I cristiani continuano a essere la minoranza più perseguitata nel mondo, ribadisce papa Francesco. Egli afferma che non basta contare i nostri morti, occorre chiedersi sempre perché ci perseguitano. E chiara è la risposta: ci perseguitano perché annunciamo un Vangelo “scomodo”.

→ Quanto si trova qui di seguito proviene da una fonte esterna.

(* ===== verification/X3.v ===== *)
(** * Delivery of intercepted media: crates/siphon-rtp-engine/src/x3.rs

    The taps on the media path, the bounded buffer between them and the delivery
    task, and that task: connecting, framing, numbering, keeping what a failed
    connection did not take.  The [flume] channels are an interface with their
    documented laws.  The connection is the environment: whether it is made, what
    a write hands over before it fails, what the peer does, the clock's reading and
    which ready arm of the [select!] is taken are inputs of a step. *)

From stdpp Require Import base list numbers option.
From Stdlib Require Import Lia ZArith.
From S2P Require Import Prelude Stun Net Li.

Open Scope Z_scope.

Definition RECONNECT_BACKOFF_MIN : Z := 250.
Definition RECONNECT_BACKOFF_MAX : Z := 30000.

(** ** Bounded channels *)

Class Channel (C : Type -> Type) : Type := {
  bounded : forall A, Z -> C A;
  try_send : forall A, C A -> A -> option (C A);
  try_recv : forall A, C A -> option (A * C A);
  is_empty : forall A, C A -> bool
}.
Arguments bounded {C _} A.
Arguments try_send {C _ A}.
Arguments try_recv {C _ A}.
Arguments is_empty {C _ A}.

«Beati i perseguitati per la giustizia. I maestri dello spirito di tutte le epoche ci spronano a studiare la vita dei santi, di quei credenti che, per testimoniare la loro fede in Dio e nei valori umani e divini si sono lasciati ammazzare. Uomini e donne che hanno fatto propria la follia evangelica. Hanno “sposato” la povertà, intesa come capacità di svuotare se stessi per fare posto in sé a Dio e agli altri: hanno lasciato la famiglia, la loro terra, gli amici, la carriera. Hanno vissuto la “mitezza” in senso biblico: la capacità di ascoltare gli altri, mettersi nella loro pelle, integrarsi con una cultura spesso radicalmente differente da quella delle loro origini. Sono stati misericordiosi, mostrando un cuore talmente grande da perdonare ai loro assassini, anzi – come ha fatto Cristo in croce – pregando per loro. Hanno fatto della nonviolenza la loro forza per sconfiggere il male con il bene, meritando così di essere chiamati “beati” perché operatori di pace. E, perseguitati, si sono rifatti alle parole di Gesù: «Beati i perseguitati per la giustizia, perché di essi è il regno dei cieli. Beati voi quando vi insulteranno, vi perseguiteranno e, mentendo, diranno ogni sorta di male contro di voi per causa mia. Rallegratevi ed esultate, perché grande è la vostra ricompensa nei cieli» (Mt 5,10-12).